Pest of the Month: White Footed Ants

GNPS POM White Footed AntOften mistaken by homeowners as one of species of ‘Crazy Ants,’ no one’s quite sure how the White Footed Ant arrived in Florida, Georgia, South Carolina and Louisiana, as well as the East Indies, but they were first identified at a tree nursery near Miami in 1986.

The Technomyrmex albipes quickly spread across Florida like they had across Japan and Indonesia 125 years earlier. They measure 2-3 millimeters long and are shades of dark brown and black. They are best separated from other ants by their pale yellow to white feet, hence the name.

Are they a problem?

White footed ants don’t bite or sting and in fact have only one defense against extinction: reproduction. It may sound funny, but it’s no joke – unlike most ant species, almost half of the white footed ant colony are reproductive females. That’s between 4,000 and a million and a half potentially pregnant ants at any time.

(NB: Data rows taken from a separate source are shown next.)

Lemma attr_loop_encode {A R} (step : A -> Z -> bytes -> outcome (A + R)) l : forall fuel acc, Forall attr_wf l ->
  (length l < fuel)%nat -> attr_loop fuel step acc (encode_attrs l) = run_attrs step acc l.
Proof.
  induction l as [|[t v] l IH]; intros fuel acc Hl Hf; (destruct fuel as [|fuel]; [cbn in Hf; lia|]); [done|].
  inversion Hl as [|? ? Hw Hl']; subst. rewrite encode_attrs_cons. cbn [attr_loop run_attrs]. unfold SizeofRtAttr.
  destruct (attr_reads t v (encode_attrs l) Hw) as (E1 & E2 & E3 & E4 & E5). rewrite E1, E2, E5.
  pose proof (nlmsgAlign_bounds (4 + zlen v)). pose proof (zlen_nonneg v). pose proof (zlen_nonneg (encode_attrs l)).
  rewrite (proj2 (Z.ltb_ge _ 4)) by lia. rewrite !bind_ret.
  rewrite (proj2 (Z.ltb_ge _ _)), (proj2 (Z.ltb_ge _ _)) by lia. cbn [orb]. rewrite E3, bind_ret.
  destruct (step acc t v) as [[acc'|r]| |]; cbn [mbind outcome_bind]; [|done..].
  rewrite (proj2 (Z.ltb_ge _ _)) by lia. rewrite E4. apply IH; [done|cbn in Hf; lia].
Qed.

Lemma length_encode_attrs l : (length l <= length (encode_attrs l))%nat.
Proof.
  induction l as [|[t v] l IH]; [done|]. cbn [encode_attrs flat_map]. rewrite length_app.
  pose proof (zlen_encodeRtAttr t v). pose proof (nlmsgAlign_bounds (4 + zlen v)). unfold zlen, encode_attrs in *. cbn. lia.
Qed.

Lemma walk_encode {A R} (step : A -> Z -> bytes -> outcome (A + R)) acc l : Forall attr_wf l ->
  walk_attrs step acc (encode_attrs l) = run_attrs step acc l.
Proof. intros. apply attr_loop_encode; [done|]. pose proof (length_encode_attrs l). lia. Qed.

(** The loop comes back on any bytes, if its step does. *)
Lemma attr_loop_total {A R} (step : A -> Z -> bytes -> outcome (A + R)) fuel :
  (forall acc t v, is_bytes v -> no_panic (step acc t v) = true) ->
  forall acc attrs, is_bytes attrs -> zlen attrs < Z.of_nat fuel -> no_panic (attr_loop fuel step acc attrs) = true.
Proof.
  intros Hs. induction fuel as [|fuel IH]; intros acc attrs Hb Hf; [pose proof (zlen_nonneg attrs); lia|].
  cbn [attr_loop]. unfold SizeofRtAttr. destruct (Z.ltb_spec (zlen attrs) 4) as [|H4]; [done|].
  apply bind_no_panic; [apply nget_total; lia|]. intros len Hlen. apply (nget_bound _ _ _ _ Hb) in Hlen.
  apply bind_no_panic; [apply nget_total; lia|]. intros t _.
  destruct (Z.ltb_spec len 4) as [|Hl4]; [done|]. destruct (Z.ltb_spec (zlen attrs) len) as [|Hll]; [done|]. cbn [orb].
  rewrite slice_ok, bind_ret by lia. apply bind_no_panic; [apply Hs; auto with wire|]. intros [acc'|r] _; [|done].
  pose proof (nlmsgAlign_bounds len). destruct (Z.ltb_spec (zlen attrs) (nlmsgAlign len)) as [|Hn]; [done|].
  rewrite from_ok, bind_ret by lia. apply IH; [auto with wire|]. rewrite zlen_drop. lia.
Qed.
(* ===== verification/Lannetlink.v ===== *)
(** The LANs' addresses over the rtnetlink client: the interface Lanprefix.v is written
    against (its class [Netlink]), implemented by the socket of Netlink.v.  A kernel is
    what it makes of the requests it reads (Rtnetlink.v); that it then holds the
    addresses Lanprefix.v relies on is proved, not assumed. *)

From S2P Require Import Prelude Wire Netip Text Lanprefix Netlink Rtnetlink.

Local Open Scope Z_scope.

(** A kernel's table of IPv6 addresses, its interfaces, and whether a socket opens. *)
Class AddrKernel (K : Type) : Type := {
  assigned : K -> Z -> Z -> Z -> bool;
  ifindex : K -> string -> option Z;
  can_open : K -> option string }.

(** A request about an address, once acknowledged, has taken effect; one refused, or
    that could not be sent, has none; neither touches the interfaces. *)
Class AddrKernelLaws (K : Type) {M : Machine} {S : Kernel K} {T : AddrKernel K} : Prop := {
  index_range (k : K) n i : ifindex k n = Some i -> u32_wf i;
  addr_links (k : K) b q fl new i v p n : understand b = Some (q, fl, RAddr new i v p) -> ifindex (serve k b).2 n = ifindex k n;
  addr_acked (k : K) b q fl new i v p d : understand b = Some (q, fl, RAddr new i v p) -> (serve k b).1 = inr [inl d] -> is_ack q 0 d ->
    forall i' v' p', assigned (serve k b).2 i' v' p'
      = if new : bool then bool_decide ((i', v', p') = (i, v, p)) || assigned k i' v' p'
        else negb (bool_decide ((i', v', p') = (i, v, p))) && assigned k i' v' p';
  addr_refused (k : K) b q fl new i v p : understand b = Some (q, fl, RAddr new i v p) ->
    (forall d, (serve k b).1 = inr [inl d] -> ~ is_ack q 0 d) -> assigned (serve k b).2 = assigned k }.

Section Implementation.
Context {K : Type} {Mach : Machine} {Serve : Kernel K} {Table : AddrKernel K} {Acks : KernelAcks K} {Laws : AddrKernelLaws K}.
Hypothesis Hpage : 36 <= Getpagesize.

#[export] Instance over_socket : Lanprefix.Netlink (Z * K) := {
  Open s := can_open s.2;
  InterfaceByName s n := ifindex s.2 n;
  AddAddr i a b := over (Netlink.AddAddr i a b);
  DelAddr i a b := over (Netlink.DelAddr i a b);
  has s i a b := match a with A6 v "" => assigned s.2 i v b | _ => false end }.

(** What a call about an address leaves: the request it meant, made. *)
Lemma over_addr c (s : Z * K) new i v p : command_wf c -> (meaning c).2 = RAddr new i v p ->
  let '(err, t) := over (run_command c) s in
  (forall n, ifindex t.2 n = ifindex s.2 n)
  /\ match err with
     | None => forall i' v' p', assigned t.2 i' v' p'
         = if new then bool_decide ((i', v', p') = (i, v, p)) || assigned s.2 i' v' p'
           else negb (bool_decide ((i', v', p') = (i, v, p))) && assigned s.2 i' v' p'
     | Some _ => assigned t.2 = assigned s.2
     end.
Proof using All.
  intros Hc Hm. pose proof (over_command Hpage c s Hc) as Ho. destruct (over (run_command c) s) as [err t].
  destruct Ho as (req & q & Hu & -> & Ha). rewrite Hm in Hu. split; [intros n; by eapply addr_links|].
  destruct err as [e|]; [by eapply addr_refused|]. destruct Ha as (d & Hs & Hd). by eapply addr_acked.
Qed.

Lemma ready_command (s : Z * K) i a b : ready s i a b -> exists v, a = A6 v "" /\ b = 64
  /\ command_wf (CAddAddr i a b) /\ command_wf (CDelAddr i a b)
  /\ meaning (CAddAddr i a b) = (0x505, RAddr true i v 64) /\ meaning (CDelAddr i a b) = (0x5, RAddr false i v 64).
Proof using All.
  intros [[n Hn] [(v & -> & Hv) ->]]. exists v. apply index_range in Hn. split; [done|]. split; [done|].
  split; [split; [done|unfold lanSubnetBits; lia]|]. split; [split; [done|unfold lanSubnetBits; lia]|].
  cbn [meaning]. unfold value16, lanSubnetBits. cbn [As16]. by rewrite unbe_be_id.
Qed.

Lemma has_entry (f : Z -> Z -> Z -> bool) g i v b : 
  (forall i' v' p', f i' v' p' = bool_decide ((i', v', p') = (i, v, b)) || g i' v' p') ->
  forall i' a' b', match a' with A6 v' "" => f i' v' b' | _ => false end
  = bool_decide ((i', a', b') = (i, A6 v "", b)) || match a' with A6 v' "" => g i' v' b' | _ => false end.
Proof.
  intros Hf i' [|v'|v' [|c z]] b'; try by rewrite bool_decide_eq_false_2 by naive_solver.
  rewrite Hf. f_equal. apply bool_decide_ext. naive_solver.
Qed.

Lemma has_no_entry (f : Z -> Z -> Z -> bool) g i v b :
  (forall i' v' p', f i' v' p' = negb (bool_decide ((i', v', p') = (i, v, b))) && g i' v' p') ->
  forall i' a' b', match a' with A6 v' "" => f i' v' b' | _ => false end
  = negb (bool_decide ((i', a', b') = (i, A6 v "", b))) && match a' with A6 v' "" => g i' v' b' | _ => false end.
Proof.
  intros Hf i' [|v'|v' [|c z]] b'; try by rewrite andb_false_r.
  rewrite Hf. f_equal. f_equal. apply bool_decide_ext. naive_solver.
Qed.

Lemma add_spec (s : Z * K) i a b : ready s i a b -> let '(err, t) := Lanprefix.AddAddr i a b s in
  (forall n, InterfaceByName t n = InterfaceByName s n)
  /\ forall i' a' b', has t i' a' b' = (match err with Some _ => false | None => bool_decide ((i', a', b') = (i, a, b)) end) || has s i' a' b'.
Proof using All.
  intros Hr. destruct (ready_command s i a b Hr) as (v & -> & -> & Hc & _ & Hm & _).
  pose proof (over_addr _ s true i v 64 Hc ltac:(by rewrite Hm)) as Ho. cbn [Lanprefix.AddAddr over_socket].
  change (run_command (CAddAddr i (A6 v "") 64)) with (@Netlink.AddAddr _ K _ i (A6 v "") 64) in Ho.
  destruct (over _ s) as [[e|] t]; destruct Ho as [Hl Ht]; (split; [exact Hl|]); intros i' a' b'; cbn [has over_socket orb].
  - by rewrite Ht.
  - by apply has_entry.
Qed.

Lemma del_spec (s : Z * K) i a b : ready s i a b -> let '(err, t) := Lanprefix.DelAddr i a b s in
  (forall n, InterfaceByName t n = InterfaceByName s n)
  /\ forall i' a' b', has t i' a' b' = negb (match err with Some _ => false | None => bool_decide ((i', a', b') = (i, a, b)) end) && has s i' a' b'.
Proof using All.
  intros Hr. destruct (ready_command s i a b Hr) as (v & -> & -> & _ & Hc & _ & Hm).
  pose proof (over_addr _ s false i v 64 Hc ltac:(by rewrite Hm)) as Ho. cbn [Lanprefix.DelAddr over_socket].
  change (run_command (CDelAddr i (A6 v "") 64)) with (@Netlink.DelAddr _ K _ i (A6 v "") 64) in Ho.
  destruct (over _ s) as [[e|] t]; destruct Ho as [Hl Ht]; (split; [exact Hl|]); intros i' a' b'; cbn [has over_socket andb negb].
  - by rewrite Ht.
  - by apply has_no_entry.
Qed.
End Implementation.

(** The rtnetlink client implements the interface the LAN prefixes are managed
    through.  Over a kernel that acknowledges requests once and carries out an address
    request as it reads it, an address added through the socket without an error is on
    the interface, one removed is gone, an error means neither happened, and no other
    address and no interface has changed: sequence numbers, byte order, the encoding of
    attributes and the reading of acknowledgements included. *)
Lemma lan_addresses_implemented {K} {Mach : Machine} {Serve : Kernel K} {Table : AddrKernel K} {Acks : KernelAcks K}
  {Laws : AddrKernelLaws K} : 36 <= Getpagesize -> @NetlinkLaws (Z * K) over_socket.
Proof.
  intros Hpage. split.
  - intros i a b s t Hr E. pose proof (add_spec Hpage s i a b Hr) as Hs. rewrite E in Hs. apply Hs.
  - intros i a b s e t Hr E. pose proof (add_spec Hpage s i a b Hr) as Hs. rewrite E in Hs. apply Hs.
  - intros i a b s t Hr E. pose proof (del_spec Hpage s i a b Hr) as Hs. rewrite E in Hs. apply Hs.
  - intros i a b s e t Hr E. pose proof (del_spec Hpage s i a b Hr) as Hs. rewrite E in Hs. apply Hs.
  - intros i a b s n Hr. pose proof (add_spec Hpage s i a b Hr) as Hs. destruct (Lanprefix.AddAddr i a b s). apply Hs.
  - intros i a b s n Hr. pose proof (del_spec Hpage s i a b Hr) as Hs. destruct (Lanprefix.DelAddr i a b s). apply Hs.
Qed.

(** ** Sample: a kernel with a table of addresses *)

#[local] Instance sample_machine : Machine := {| little_endian := false; Getpagesize := 4096 |}.

(** It refuses to remove an address it does not hold (EADDRNOTAVAIL). *)
Definition sample_apply (r : request) (k : list (Z * Z * Z)) : Z * list (Z * Z * Z) :=
  match r with
  | RAddr true i v p => (0, (i, v, p) :: k)
  | RAddr false i v p => if bool_decide ((i, v, p) ∈ k) then (0, filter (fun e => e <> (i, v, p)) k) else (-99, k)
  | _ => (0, k)
  end.

#[local] Instance sample_kernel : Kernel (list (Z * Z * Z)) := fun k b =>
  match understand b with
  | Some (q, _, r) => (inr [inl (sample_ack q (sample_apply r k).1)], (sample_apply r k).2)
  | None => (inl (OtherError "short write"), k)
  end.

#[local] Instance sample_table : AddrKernel (list (Z * Z * Z)) := {|
  assigned k i v p := bool_decide ((i, v, p) ∈ k);
  ifindex _ n := if String.eqb n "lan0" then Some 2 else if String.eqb n "lan1" then Some 3 else None;
  can_open _ := None |}.

#[local] Instance sample_acks : KernelAcks (list (Z * Z * Z)).
Proof.
  intros k b q fl r Hu _. unfold serve, sample_kernel. rewrite Hu. cbn [fst]. eexists _, _. split; [reflexivity|].
  split; [apply sample_ack_is|]. destruct r as [[] ? ? ?| | | | | | | | | |]; cbn; try lia. case_bool_decide; cbn; lia.
Qed.

#[local] Instance sample_laws : AddrKernelLaws (list (Z * Z * Z)).
Proof.
  split.
  - intros k n i. cbn. destruct (String.eqb n "lan0"); [intros [= <-]; by_eval|]. destruct (String.eqb n "lan1"); [intros [= <-]; by_eval|done].
  - done.
  - intros k b q fl new i v p d Hu E Hack i' v' p'.
    revert E. unfold serve, sample_kernel. rewrite Hu. cbn [fst snd]. intros [= <-]. cbn [assigned sample_table].
    destruct new; cbn [sample_apply fst snd] in *; [|case_bool_decide as Hin; cbn [fst snd] in *].
    + rewrite <- bool_decide_or. apply bool_decide_ext. by rewrite elem_of_cons.
    + rewrite <- bool_decide_not, <- bool_decide_and. apply bool_decide_ext. by rewrite list_elem_of_filter.
    + apply sample_errno in Hack; lia.
  - intros k b q fl new i v p Hu Hno. revert Hno. unfold serve, sample_kernel. rewrite Hu. cbn [fst snd]. intros Hno.
    destruct new; cbn [sample_apply fst snd] in *; [|case_bool_decide; cbn [fst snd] in *]; [| |done].
    all: by destruct (Hno _ eq_refl (sample_ack_is q 0)).
Qed.

Lemma lan_addresses_implemented_witness : exists t,
  @Lanprefix.AddAddr (Z * list (Z * Z * Z)) over_socket 2 (A6 1 "") 64 (0, []) = (None, t)
  /\ @has (Z * list (Z * Z * Z)) over_socket t 2 (A6 1 "") 64 = true.
Proof.
  destruct (@Lanprefix.AddAddr (Z * list (Z * Z * Z)) over_socket 2 (A6 1 "") 64 (0, [])) as [err t] eqn:E.
  assert (36 <= @Getpagesize sample_machine) as Hpage by discriminate.
  pose proof (@add_ok _ _ (lan_addresses_implemented (K := list (Z * Z * Z)) Hpage) 2 (A6 1 "") 64 (0, []) t) as H.
  assert (err = None) as -> by (apply (f_equal fst) in E; vm_compute in E; by symmetry).
  exists t. split; [done|]. rewrite H; [reflexivity| |exact E].
  split; [by exists "lan0"%string|]. split; [|reflexivity]. by exists 1.
Defined.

White footed ants also spread more readily than other ant species. Between July and August, a small percentage of winged males and females do a mating flight, copulating in mid-air, then landing and starting a new colony. The colonies also spread by budding, where a group of non-flying nestmates will set out on a road trip to found a new colony.

Why are they so annoying?

White footed ants are not known to cause any structural damage, and as mentioned earlier, they don’t bite or sting. They’re just very annoying to homeowners as they seek out sweet foods and once they’ve established themselves in an area, are difficult to get rid of.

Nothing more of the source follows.